Your response must consist of one number: how many lines in this material contain the word "requestError".

◆ Material provided ◆
┄┄┄┄┄┄┄┄┄┄
Definition validateIdentitySpec (details : json) (options : option Options.t)
    : M result :=
  let options := match options with Some o => o | None => Options.empty end in
  let* dname := lift (member (Some details) "name") in
  if negb (truthy dname) then
    ret (Failure "requestError" "No user specified.")
  else
    match dname with
    | Some (JStr nm) =>
        if negb (nameRegex nm) then
          ret (Failure "requestError"
                 ("Invalid name format (should match regex "
                    ++ nameRegex_source ++ ")."))
        else
          let* i := gets (fun w =>
                      findIndex (fun o => String.eqb (Identity.name o) nm)
                                (identities w)) in
          if (Options.newIdentity options && negb (i =? -1))%bool then
            ret (Failure "requestError" "Identity name already in use.")
          else if (negb (Options.newIdentity options) && (i =? -1))%bool then
            ret (Failure "requestError" "No such user.")
          else
            validate_authentication details options nm
    | _ => throw (TypeError "details.name.match is not a function")
    end.

(** ** The identity operations *)

(** [uuidv4()]: the generator's successive outputs. *)
Variable uuid_source : nat -> string.

Definition uuidv4 : M string :=
  fun w => (Ret (uuid_source (uuids_drawn w)),
            mkWorld (identities w) (S (uuids_drawn w)) (clock w)).

(** [identities.push(record)] *)
Definition push_identity (record : Identity.t) : M unit :=
  modify (fun w => mkWorld (identities w ++ [record]) (uuids_drawn w) (clock w)).

Definition set_identities (l : list Identity.t) : M unit :=
  modify (fun w => mkWorld l (uuids_drawn w) (clock w)).

Definition commit_failed : result :=
  Failure "serverAuthCommitFailed"
    "An exception occured while commiting authentication details.".

(** The body of the [try] block of [addIdentity]: [inl] is an early
    [return r], [inr] the record with its committed credentials. *)
Definition addIdentity_commit (record : Identity.t) (authType : option Provider.t)
    : M (result + Identity.t) :=
  match authType with
  | None => throw (TypeError "Cannot read properties of null (reading 'commit')")
  | Some at_ =>
      match Provider.commit at_ with
      | None => throw (TypeError "r.authType.commit is not a function")
      | Some commit =>
          let* r := lift (commit (Identity.auth record)) in
          if negb (String.eqb (pr_state r) "success") then
            ret (inl (FromProvider r))
          else
            ret (inr (Identity.mk (Identity.id record) (Identity.name record)
                        (pr_commitRecord r) (Identity.functions record)))
      end
  end.

Definition addIdentity (details : json) : M result :=
  let* r := validateIdentitySpec details (Some (Options.mk true None)) in
  match r with
  | Validated cleanRecord authType =>
      let* uid := uuidv4 in
      let record := Identity.mk (Some uid) (Identity.name cleanRecord)
                      (Identity.auth cleanRecord) (Identity.functions cleanRecord) in
      let* c := try_catch (addIdentity_commit record authType)
                          (fun _ => ret (inl commit_failed)) in
      match c with
      | inl early => ret early
      | inr record =>
          let* _ := push_identity record in
          ret (IdentityResult record)
      end
  | _ => ret r
  end.

(** The identifier [name] at line 272 of [setIdentity]: the function has
    no parameter or local of that name, the module declares none, and
    Node.js has no such global, so evaluating it throws. *)
Definition setIdentity_name : outcome (option json) :=
  Throw (ReferenceError "name is not defined").

(** [arr.findIndex(p)] for a callback that may throw. *)
Fixpoint findIndexM_from {A} (p : A -> outcome bool) (l : list A) (i : Z)
    : outcome Z :=
  match l with
  | [] => Ret (-1)
  | x :: r =>
      match p x with
      | Ret true => Ret i
      | Ret false => findIndexM_from p r (i + 1)
      | Throw e => Throw e
      end
  end.

(** [Object.keys] of an identity record / of a clean record, in the order
    in which the module sets the properties. *)
Definition identity_keys (o : Identity.t) : list string :=
  ["name"]
    ++ (match Identity.auth o with Some _ => ["auth"] | None => [] end)
    ++ (match Identity.functions o with Some _ => ["functions"] | None => [] end)
    ++ (match Identity.id o with Some _ => ["id"] | None => [] end).

(** [identity[uf] = record[uf]] *)
Definition assign_field (uf : string) (identity_ record : Identity.t) : Identity.t :=
  if String.eqb uf "id" then
    Identity.mk (Identity.id record) (Identity.name identity_)
      (Identity.auth identity_) (Identity.functions identity_)
  else if String.eqb uf "name" then
    Identity.mk (Identity.id identity_) (Identity.name record)
      (Identity.auth identity_) (Identity.functions identity_)
  else if String.eqb uf "auth" then
    Identity.mk (Identity.id identity_) (Identity.name identity_)
      (Identity.auth record) (Identity.functions identity_)
  else if String.eqb uf "functions" then
    Identity.mk (Identity.id identity_) (Identity.name identity_)
      (Identity.auth identity_) (Identity.functions record)
  else identity_.

(** One turn of the [for (var uf in updateFields)] loop with its
    [switch]; the ['auth'] case stores the object returned by [commit] and
    falls through into [default]. *)
Definition setIdentity_step (record : Identity.t) (identityFields : list string)
    (uf : string) (identity_ : Identity.t) : outcome Identity.t :=
  let after_auth :=
    if String.eqb uf "auth" then
      match member (Identity.auth record) "type" with
      | Throw e => Throw e
      | Ret ty =>
          match authTypes ty with
          | None => Throw (TypeError "Cannot read properties of undefined (reading 'commit')")
          | Some at_ =>
              match Provider.commit at_ with
              | None => Throw (TypeError "authType.commit is not a function")
              | Some commit =>
                  match commit (Identity.auth record) with
                  | Throw e => Throw e
                  | Ret commitRecord =>
                      Ret (Identity.mk (Identity.id identity_) (Identity.name identity_)
                             (Some (presult_to_json commitRecord))
                             (Identity.functions identity_))
                  end
              end
          end
      end
    else Ret identity_ in
  match after_auth with
  | Throw e => Throw e
  | Ret identity_ =>
      if includes identityFields uf then Ret (assign_field uf identity_ record)
      else Ret identity_
  end.

Fixpoint setIdentity_loop (record : Identity.t) (identityFields : list string)
    (ufs : list string) (identity_ : Identity.t) : outcome Identity.t :=
  match ufs with
  | [] => Ret identity_
  | uf :: r =>
      match setIdentity_step record identityFields uf identity_ with
      | Throw e => Throw e
      | Ret identity' => setIdentity_loop record identityFields r identity'
      end
  end.

Fixpoint replace_at {A} (n : nat) (x : A) (l : list A) : list A :=
  match l, n with
  | [], _ => []
  | _ :: r, O => x :: r
  | y :: r, S n' => y :: replace_at n' x r
  end.

Definition setIdentity (details : json) : M result :=
  let* r := validateIdentitySpec details None in
  match r with
  | Validated record _ =>
      let* ids := gets identities in
      let* i := lift (findIndexM_from
                        (fun o => match setIdentity_name with
                                  | Ret nm => Ret (loose_eq_string (Identity.name o) nm)
                                  | Throw e => Throw e
                                  end) ids 0) in
      match index ids i with
      | None => throw (TypeError "Cannot convert undefined or null to object")
      | Some identity_ =>
          let identityFields := identity_keys identity_ in
          let updateFields := identity_keys record in
          let* identity' := lift (setIdentity_loop record identityFields
                                    (array_keys updateFields) identity_) in
          let* _ := set_identities (replace_at (Z.to_nat i) identity' ids) in
          ret (IdentityResult identity')
      end
  | _ => ret r
  end.

Definition removeIdentity (nm : option json) : M result :=
  let details := JObj (match nm with Some v => [("name", v)] | None => [] end) in
  let* r := validateIdentitySpec details None in
  if negb (pass r) then ret r
  else
    let* i := gets (fun w => findIndex (fun o => loose_eq_string (Identity.name o) nm)
                                       (identities w)) in
    let* ids := gets identities in
    let* _ := set_identities (splice1 i ids) in
    ret Success.

(** ** Token service *)

Context {J : JwtLib}.
(** [const secret = uuidv4()], drawn once when the module is loaded. *)
Variable secret : string.

Definition newToken_payload (now : Z) (identity_ : Identity.t)
    (options : option TokenOptions.t) : Claims.t :=
  let exp0 := round_seconds (now + 30 * 60 * 1000) in
  let exp1 :=
    match options with
    | Some o =>
        match TokenOptions.duration o with
        | Some d => round_seconds (now + d)
        | None => exp0
        end
    | None => exp0
    end in
  Claims.mk (Identity.name identity_) (round_seconds now) exp1
    (if truthy (Identity.functions identity_) then Identity.functions identity_
     else None).

Definition newToken (identity_ : Identity.t) (options : option TokenOptions.t)
    : M string :=
  let* now := gets clock in
  ret (jwt_sign (newToken_payload now identity_ options) secret).

Definition verifyToken (tok : string) : M (option Claims.t) :=
  try_catch
    (let* now := gets clock in
     let* _ := lift (jwt_verify tok secret (floor_seconds now)) in
     ret (jwt_decode tok))
    (fun _ => ret None).

(** ** authenticate *)

Definition authenticate (details : json) : M result :=
  let* r := validateIdentitySpec details None in
  if negb (pass r) then ret r
  else
    let* dname := lift (member (Some details) "name") in
    let* ids := gets identities in
    let i := findIndex (fun o => loose_eq_string (Identity.name o) dname) ids in
    match index ids i with
    | None => throw (TypeError "Cannot read properties of undefined (reading 'auth')")
    | Some identity_ =>
        let* ty := lift (member (Identity.auth identity_) "type") in
        match authTypes ty with
        | None =>
            throw (TypeError "Cannot read properties of undefined (reading 'authenticate')")
        | Some authType =>
            match Provider.authenticate authType with
            | None => throw (TypeError "authType.authenticate is not a function")
            | Some provider_authenticate =>
                let* r := lift (provider_authenticate (Identity.auth identity_) details) in
                if negb (String.eqb (pr_state r) "success") then ret (FromProvider r)
                else
                  let* t := newToken identity_ None in
                  ret (WithToken r t)
            end
        end
    end.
┄┄┄┄┄┄┄┄┄┄
◆ Response ◆
4